(Collected data)
^^^^^^^^^^^^^^^^

(** [x & -x] of a power of two and the ones above it is that power. *)
Lemma lowest_bit k : 0 <= k < 32 -> Z.land (size_mask k) (u32 (- size_mask k)) = 2 ^ k.
Proof.
  intros Hk. assert (0 < 2 ^ k < 2 ^ 32) by (split; [lia|apply Z.pow_lt_mono_r; lia]).
  replace (u32 (- size_mask k)) with (2 ^ k) by (unfold size_mask, u32; Z.to_euclidean_division_equations; lia).
  apply Z.bits_inj'. intros n Hn. rewrite Z.land_spec, size_mask_bits by lia. rewrite Z.pow2_bits_eqb by lia.
  destruct (Z.eqb_spec k n), (Z.leb_spec k n), (Z.ltb_spec n 32); cbn [andb]; lia.
Qed.

(** Clearing the low bits. *)
Lemma land_high v j : 0 <= j <= 32 -> is_u32 v -> Z.land v (size_mask j) = v - v mod 2 ^ j.
Proof.
  intros Hj Hv. rewrite <- (Z.land_ones v j) by lia.
  rewrite Z.sub_nocarry_ldiff.
  - apply Z.bits_inj'. intros n Hn. rewrite Z.land_spec, Z.ldiff_spec, Z.land_spec, size_mask_bits by lia.
    rewrite Z.testbit_ones by lia. destruct (Z.ltb_spec n 32) as [H|H].
    + destruct (Z.testbit v n), (Z.leb_spec j n), (Z.leb_spec 0 n), (Z.ltb_spec n j); try lia; done.
    + rewrite (testbit_high v 32); [done|unfold is_u32 in Hv; lia|lia].
  - apply Z.bits_inj'. intros n Hn. rewrite Z.ldiff_spec, Z.land_spec, Z.bits_0.
    by destruct (Z.testbit v n), (Z.testbit (Z.ones j) n).
Qed.
Lemma region_size k j t : 0 <= j <= k -> k < 32 -> 0 <= t < 2 ^ j ->
  let rv := 2 ^ 32 - 2 ^ k + t in
  Z.land rv (size_mask j) = size_mask k /\ rv mod 2 ^ j = t.
Proof.
  intros Hj Hk Ht rv. assert (0 < 2 ^ j <= 2 ^ k) by (split; [lia|apply Z.pow_le_mono_r; lia]).
  assert (2 ^ k < 2 ^ 32) by (apply Z.pow_lt_mono_r; lia).
  assert (Hm : rv mod 2 ^ j = t).
  { unfold rv. replace (2 ^ 32) with (2 ^ (32 - j) * 2 ^ j) by (rewrite <- Z.pow_add_r by lia; f_equal; lia).
    replace (2 ^ k) with (2 ^ (k - j) * 2 ^ j) by (rewrite <- Z.pow_add_r by lia; f_equal; lia).
    rewrite <- Z.mul_sub_distr_r, Z.add_comm, Z_mod_plus_full. by apply Z.mod_small. }
  split; [|done]. rewrite land_high by (unfold rv, is_u32; lia). rewrite Hm. unfold rv, size_mask. lia.
Qed.

Lemma low_bits v k j t : 0 <= j <= k -> v mod 2 ^ k = t -> t < 2 ^ j -> v mod 2 ^ j = t.
Proof.
  intros Hj Hv Ht. assert (0 <= t) by (subst; apply Z.mod_pos_bound, Z.pow_pos_nonneg; lia).
  rewrite <- (Z.mod_mod_divide v (2 ^ k)), Hv; [by apply Z.mod_small|].
  exists (2 ^ (k - j)). rewrite <- Z.pow_add_r by lia. f_equal. lia.
Qed.

(** What the probe finds is the region.  A register that decodes [2 ^ k] bytes, its
    bits below [k] read-only and all zero but for the type [t], gives the base
    address, which is aligned, the size [2 ^ k], and whether it is an I/O region. *)
Theorem region_correct writable c a k t :
  writable a = size_mask k -> k < 32 -> is_u32 (c a) -> c a mod 2 ^ k = t ->
  (4 <= k /\ t < 16 /\ Z.even t = true \/ 2 <= k /\ t < 4 /\ Z.odd t = true) ->
  region (c a) (ones writable c a) = (c a - t, 2 ^ k, Z.odd t) /\
  (c a - t) mod 2 ^ k = 0 /\ 0 <= c a - t /\ c a - t + 2 ^ k <= 2 ^ 32.
Proof.
  intros Hw Hk Hv Ht Hkind. assert (Hk0 : 2 <= k) by lia. assert (0 <= t < 2 ^ k) by (subst; apply Z.mod_pos_bound; lia).
  assert (Hpos : 2 <= 2 ^ k) by (change 2 with (2 ^ 1) at 1; apply Z.pow_le_mono_r; lia).
  unfold ones. rewrite (ones_split _ k t Hw) by (done || lia). set (rv := 2 ^ 32 - 2 ^ k + t).
  assert (Hbase : (c a - t) mod 2 ^ k = 0) by (rewrite <- Ht; rewrite Zminus_mod_idemp_r, Z.sub_diag; done).
  assert (Htype : PCI_MAPREG_TYPE rv = if Z.odd t then 1 else 0).
  { unfold PCI_MAPREG_TYPE. change (Z.land rv 1) with (Z.land rv (Z.ones 1)). rewrite Z.land_ones by lia. change (2 ^ 1) with 2.
    rewrite <- (Zmod_odd t). unfold rv. replace (2 ^ 32 - 2 ^ k + t) with (t + (2 ^ 31 - 2 ^ (k - 1)) * 2); [apply Z_mod_plus_full|].
    replace k with (k - 1 + 1) at 2 by lia. rewrite Z.pow_add_r by lia. lia. }
  split.
  - unfold region. rewrite Htype. destruct Hkind as [(H4 & H16 & He)|(H2 & H3 & Ho)].
    + rewrite <- Z.negb_even, He. cbn [negb]. change (0 =? PCI_MAPREG_TYPE_MEM) with true. cbv iota.
      unfold PCI_MAPREG_MEM_SIZE, PCI_MAPREG_MEM_ADDR. change 0xfffffff0 with (size_mask 4).
      destruct (region_size k 4 t) as [Er _]; [lia..|]. fold rv in Er. rewrite Er. rewrite lowest_bit by lia. rewrite land_high by (done || lia).
      by rewrite (low_bits _ k 4 t) by (done || lia).
    + rewrite Ho. change (1 =? PCI_MAPREG_TYPE_MEM) with false. cbv iota.
      unfold PCI_MAPREG_IO_SIZE, PCI_MAPREG_IO_ADDR. change 0xfffffffc with (size_mask 2).
      destruct (region_size k 2 t) as [Er _]; [lia..|]. fold rv in Er. rewrite Er. rewrite lowest_bit by lia. rewrite land_high by (done || lia).
      by rewrite (low_bits _ k 2 t) by (done || lia).
  - split; [done|]. unfold is_u32 in Hv. split; [rewrite <- Ht; pose proof (Z.mod_le (c a) (2 ^ k)); lia|].
    assert (2 ^ 32 = 2 ^ (32 - k) * 2 ^ k) by (rewrite <- Z.pow_add_r by lia; f_equal; lia).
    apply Z.mod_divide in Hbase as [q Hq]; [|lia]. rewrite Hq. set (A := 2 ^ (32 - k)) in *. set (B := 2 ^ k) in *.
    assert (q < A) by (apply (Zmult_gt_0_lt_reg_r _ _ B); lia). nia.
Qed.

(** ** The devices of the drivers *)

Lemma find_stored_spec k1 k2 bar io l :
  find_stored k1 k2 bar io l = None <->
  forall f, f ∈ l -> ~ (is_device k1 k2 f = true /\ zget false (reg_is_io f) bar = io).
Proof.
  induction l as [|f l IH]; cbn [find_stored]; [split; [intros _ f H; by apply elem_of_nil in H|done]|].
  destruct (is_device k1 k2 f) eqn:E1; cbn [andb].
  - destruct (eqb _ io) eqn:E2.
    + apply eqb_prop in E2. split; [done|]. intros H. destruct (H f); [by left|done].
    + rewrite IH. split; intros H g.
      * intros [-> |Hg]%elem_of_cons [Hd Hio]; [rewrite Hio in E2; by destruct io|]. by apply (H g Hg).
      * intros Hg. apply H. by right.
  - rewrite IH. split; intros H g; [|intros Hg; apply H; by right].
    intros [-> |Hg]%elem_of_cons [Hd Hio]; [congruence|]. by apply (H g Hg).
Qed.
Lemma find_stored_found k1 k2 bar io l f : find_stored k1 k2 bar io l = Some f ->
  f ∈ l /\ is_device k1 k2 f = true /\ zget false (reg_is_io f) bar = io.
Proof.
  induction l as [|g l IH]; cbn [find_stored]; [done|]. destruct (_ && _) eqn:E.
  - intros [= <-]. apply andb_true_iff in E as [E1 E2%eqb_prop]. conj_split; [by left|done|done].
  - intros (H1 & H2)%IH. split; [by right|done].
Qed.

(** A driver gets its device: with no such device stored the answer is -1 and the page
    table is left alone; otherwise the pages from [base] on show the registers of the
    first one, uncached, as many bytes as both asked for and there, and no other page
    of the table changes. *)
Theorem map_device_correct k1 k2 base maxlen bar l m :
  0 <= base -> base mod Memory.PAGE_SIZE = 0 -> 0 <= maxlen -> base + maxlen + Memory.PAGE_SIZE <= 2 ^ 47 ->
  (forall f, f ∈ l -> is_u32 (zget 0 (reg_base f) bar) /\ is_u32 (zget 0 (reg_size f) bar) /\
    (zget false (reg_is_io f) bar = false -> zget 0 (reg_base f) bar mod Memory.PAGE_SIZE = 0)) ->
  exists m' r, map_device k1 k2 base maxlen bar l m = Some (m', r) /\
    (r = u64 (-1) /\ m' = m /\
       (forall f, f ∈ l -> ~ (is_device k1 k2 f = true /\ zget false (reg_is_io f) bar = false)) \/
     exists f, f ∈ l /\ is_device k1 k2 f = true /\ zget false (reg_is_io f) bar = false /\
       r = Z.min (zget 0 (reg_size f) bar) maxlen /\ Memory.user_mem m' = Memory.user_mem m /\
       forall p, Memory.P1 m' p = if (base <=? Memory.PAGE_SIZE * p) && (Memory.PAGE_SIZE * p <? base + r)
         then Memory.device_entry (zget 0 (reg_base f) bar + (Memory.PAGE_SIZE * p - base)) else Memory.P1 m p).
Proof.
  intros Hb Hbm Hl Htop Hall. unfold map_device. destruct (find_stored k1 k2 bar false l) as [f|] eqn:E.
  - apply find_stored_found in E as (H1 & H2 & H3). destruct (Hall f H1) as (B1 & B2 & B3). specialize (B3 H3).
    set (len := Z.min _ maxlen). assert (Hlen : 0 <= len <= maxlen) by (unfold is_u32 in *; lia).
    unfold Memory.PAGE_SIZE in Htop. destruct (round_up_no_wrap len Memory.PAGE_SIZE) as (_ & R2 & R3 & R4);
      [unfold is_u64, Memory.PAGE_SIZE; lia..|].
    set (ru := round_up len Memory.PAGE_SIZE) in *. clearbody ru. unfold Memory.PAGE_SIZE in R2.
    rewrite u64_small by (unfold is_u64; lia).
    destruct (Memory.map_region_spec base ru (zget 0 (reg_base f) bar) m)
      as (m' & Em & Hu & _ & Hp); try done; try lia.
    rewrite Em. exists m', len. split; [done|]. right. exists f. conj_split; try done.
    intros p. rewrite Hp. unfold Memory.in_range. clear Hp Em. unfold Memory.PAGE_SIZE in *.
    clearbody len.
    replace (4096 * p <? base + ru) with (4096 * p <? base + len); [done|].
    destruct (Z.ltb_spec (4096 * p) (base + len)), (Z.ltb_spec (4096 * p) (base + ru)); try lia.
    clear B1 B2 B3. Z.to_euclidean_division_equations; lia.
  - exists m, (u64 (-1)). split; [done|]. left. conj_split; [done|done|]. by apply find_stored_spec.
Qed.

(** ** Witnesses *)

(** A bridge on bus 0 with an e1000 card behind it, on bus 1: 128 KB of registers at
    0xfebc0000 and 64 I/O ports at 0xc000. *)
Definition demo_words : list (Z * Z) :=
  [(address 0 1 0 0x00, 0x12348086); (address 0 1 0 0x08, 0x06040000); (address 0 1 0 0x0c, 0x00010000);
   (address 0 1 0 0x18, 0x00010100); (address 0 1 0 0x1c, 0); (address 0 1 0 0x3c, 0);
   (address 1 2 0 0x00, 0x100e8086); (address 1 2 0 0x08, 0x02000003); (address 1 2 0 0x0c, 0);
   (address 1 2 0 0x10, 0xfebc0000); (address 1 2 0 0x14, 0xc001); (address 1 2 0 0x18, 0); (address 1 2 0 0x1c, 0);
   (address 1 2 0 0x20, 0); (address 1 2 0 0x24, 0); (address 1 2 0 0x3c, 0x0000010b)].
Fixpoint demo_lookup (l : list (Z * Z)) (x : Z) : Z :=
  match l with [] => 0xffffffff | (a, v) :: l => if x =? a then v else demo_lookup l x end.
Definition demo_space : space := demo_lookup demo_words.
Definition demo_writable (a : Z) : Z :=
  if a =? address 1 2 0 0x10 then size_mask 17 else if a =? address 1 2 0 0x14 then size_mask 6 else 0.
Definition demo_write (a v : Z) (c : space) (x : Z) : Z :=
  if x =? a then
    if (0x10 <=? a mod 256) && (a mod 256 <? 0x28)
    then Z.lor (Z.land v (demo_writable a)) (Z.land (c a) (Z.lnot (demo_writable a)))
    else u32 v
  else c x.
Definition demo_write_byte (a k v : Z) (c : space) : space := c.
Definition demo_state : state := mk_state demo_space 0 [].

Lemma demo_writable_range a : is_u32 (demo_writable a).
Proof. unfold demo_writable, is_u32. by repeat destruct (_ =? _). Qed.
Lemma demo_config : config_space demo_write demo_write_byte demo_writable.
Proof.
  constructor; try done.
  - apply demo_writable_range.
  - intros a v c x Ha. unfold demo_write. destruct (x =? a); [|done].
    destruct (Z.leb_spec 0x10 (a mod 256)), (Z.ltb_spec (a mod 256) 0x28); by (done || lia).
  - intros a v c x _ Hx. unfold demo_write. by apply Z.eqb_neq in Hx as ->.
  - intros a v c Hc x. unfold demo_write. destruct (x =? a); [|apply Hc]. destruct (_ && _); [|apply u32_range].
    pose proof (demo_writable_range a) as Hw. specialize (Hc a). unfold is_u32 in *. change 4294967296 with (2 ^ 32) in *.
    apply lor_bound; [lia| |].
    + rewrite Z.land_comm. by apply land_bound.
    + by apply land_bound.
Qed.
Lemma demo_space_ok : space_ok demo_space.
Proof.
  intros x. unfold demo_space, is_u32.
  assert (H : forallb (λ p, (0 <=? p.2) && (p.2 <? 4294967296)) demo_words = true) by by vm_compute.
  revert H. generalize demo_words. induction l as [|[a v] l IH]; cbn [forallb demo_lookup snd]; [lia|].
  intros [H1 H2]%andb_true_iff. destruct (x =? a); [lia|auto].
Qed.
Lemma demo_bridges : bridges_go_up demo_space.
Proof.
  intros b d k Hb Hd Hk. assert (Hcase : b = 0 /\ d = 1 /\ k = 0 \/ b = 1 /\ d = 2 /\ k = 0 \/
    demo_space (address b d k PCI_CLASS_REG) = 0xffffffff).
  { unfold demo_space, demo_words, PCI_CLASS_REG. rewrite !address_sum by lia. cbn [demo_lookup].
    repeat match goal with |- context [?x =? ?y] =>
      destruct (Z.eqb_spec x y) as [E|_]; [first [exfalso; lia|left; lia|right; left; lia]|] end. auto. }
  destruct Hcase as [(-> & -> & ->)|[(-> & -> & ->)|E]]; [by vm_compute..|].
  unfold is_bridge. cbv zeta. rewrite E. by change (PCI_CLASS_BRIDGE =? PCI_CLASS 0xffffffff) with false.
Qed.

Definition demo_device : Func :=
  mk_func 1 2 0 0x100e8086 0x02000003 [0xfebc0000; 0xc000; 0; 0; 0; 0] [0x20000; 64; 0; 0; 0; 0]
    [false; true; false; false; false; false] 0x0b.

^^^^^^^^^^^^^^^^

If a line in the records contains the word "bytes", copy it.

(** What the probe finds is the region.  A register that decodes [2 ^ k] bytes, its
    first one, uncached, as many bytes as both asked for and there, and no other page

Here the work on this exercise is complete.